Такой же расчет зародился и в голове Павла Егоровича.
— Идет человек на вокзал, видит бакалейную лавку — зайдет, что-нибудь купит, — рассудил он. — Приедет человек по железной дороге, выйдет с вокзала, увидит лавку — тоже зайдет и купит.
Мысль эта так понравилась ему, что он, не задумываясь и не наводя справок, нанял сарайчик рядом с кабаком, перевез в этот сарайчик немножко товару из своей лавки — и открыл новую лавку.
Кого же посадить в нее? Андрюшку и Гаврюшку нельзя, потому что они — воры и за ними нужен присмотр. Ясное дело, что торговлю в новой лавке можно поручить только детям — Саше и Антоше.
Несчастные гимназисты к этому времени только что окончили экзамены, и Саша перешел в шестой, а Антоша — в четвертый класс. Оба они рассчитывали на каникулах отдохнуть, но расчет юношей не оправдался. Отслужили в новой лавчонке молебен и обрекли гимназистов сидеть безвыходно рядом с кабаком и улавливать пассажиров. Саша, у которого уже начинал пробиваться пушок на верхней губе, с геройством, приличным ученику пятого класса, пообещал достать пистолет и застрелиться, а Антоша только с отчаянием воскликнул:
— Господи, что мы за несчастный народ! Товарищи на каникулах отдыхают, ходят купаться и удить рыбу, бывают по вечерам в казеином саду и слушают музыку, а мы — как каторжные…

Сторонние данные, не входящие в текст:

(* ===== verification/GoLib.v ===== *)
(** * What the program uses of Go, go-git, zstd and the object store

    The error values of the program; the parts of the Go standard library it
    relies on that are not in the prelude ([strings.TrimSpace], decimal
    conversions, stable sorting); and, as type classes, the third-party code:
    [GoGit] (hashes and their text forms), [Zstd] and [S3].  Each class of
    operations has a separate class of laws holding only documented behaviour. *)

From S2P Require Import Prelude.

(** ** Errors

    A sentinel is a package-level [errors.New] value that callers compare
    with [errors.Is].  Message text is not modelled; [%w] wrapping is. *)

Inductive sentinel : Set :=
  (* go-git *)
  | ErrObjectNotFound | ErrReferenceNotFound | ErrReferenceHasChanged
  | ErrInvalidType | ErrInvalidDelta | ErrDeltaCmd | ErrMalformedPackfile
  | ErrUpdateReference | ErrUnsupportedVersion | ErrRepositoryNotFound
  (* Go *)
  | EOF | ErrUnexpectedEOF | ErrNotExist | ErrExist | ErrClosed | CtxDone
  (* internal/storage/tigris *)
  | errBadCue | errBadPackedRefs | errMalformedRef | errBadMetadata
  | ErrRefContention | ErrHashMismatch | ErrAlternatesNotSupported | ErrModulesNotSupported
  (* internal/lfs *)
  | ErrInvalidOID | ErrInvalidRequest | ErrTooManyObjects | ErrObjectTooLarge
  | ErrNoSupportedTransfer | ErrLockNotFound | ErrLockHeldByAnother
  | ErrLockContention | errNoChange
  (* internal/repofs *)
  | ErrInvalidPath | ErrReservedPath | ErrUnauthenticated
  (* internal/bundler *)
  | ErrOverflow | ErrOversizedItem | errMixedMethods
  (* cmd/objgitd *)
  | errPushQueueTimeout
  (* go-billy *)
  | ErrReadOnly | ErrNotSupported
  (* internal/s3fs *)
  | ErrNotImplemented | ErrLockNotSupported | ErrTruncateNotSupported | ErrFileClosed
  | ErrCantWriteToReadOnly | ErrCantReadFromWriteOnly | ErrSymLinkNotSupported | EISDIR.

Но ни угроза Саши, ни отчаяние Антоши — не помогли. Каторжная жизнь началась. По заведенному обычаю надо было вставать в пять часов утра и запирать лавчонку около полуночи. Но Павел Егорович не понял и не взвесил той тяготы, которую он взвалил на плечи детей, а, наоборот, весело потирая руки, сказал Евгении Яковлевне:
— Вот, слава богу, уже и дети помогают! Если торговля пойдет хорошо, то я возьму их из гимназии и оставлю в лавке.
— Боже сохрани! — всплеснула руками Евгения Яковлевна. — Ни за что не позволю взять детей из гимназии! Богу буду на тебя жаловаться…
С первых же дней оказалось, что расчет Павла Егоровича был создан на песке. Пассажир оказался неуловляемым и потянул с вокзала совсем в другую сторону. Вместо груд золота истомленные дети приносили отцу по ночам выручку всего только полтора, два и редко-редко три рубля. Простая арифметика показывала, что такая торговля не оплачивала даже наемной платы за лавчонку, но Павел Егорович был неумолим и все надеялся. На мольбы Саши и Антоши прекратить бесцельную муку он отвечал:
— Дальше лучше будет. Покупатель еще не познакомился с лавкою…
Антоша неудержимо плакал, а Саша обещал покончить с собою двадцатью способами сразу, но до августа все-таки дотянули. Молодежь сильно осунулась и похудела и пошла в гимназию не отдохнувшей, а, наоборот, страшно утомившейся за лето. Павел Егорович закрыл лавочку и стал подводить итоги. И — о ужас! — в итоге получился убыток! Одного керосина сгорело в двух лампах за лето на тридцать рублей, а остальные ничтожные барыши поглотила наемная плата.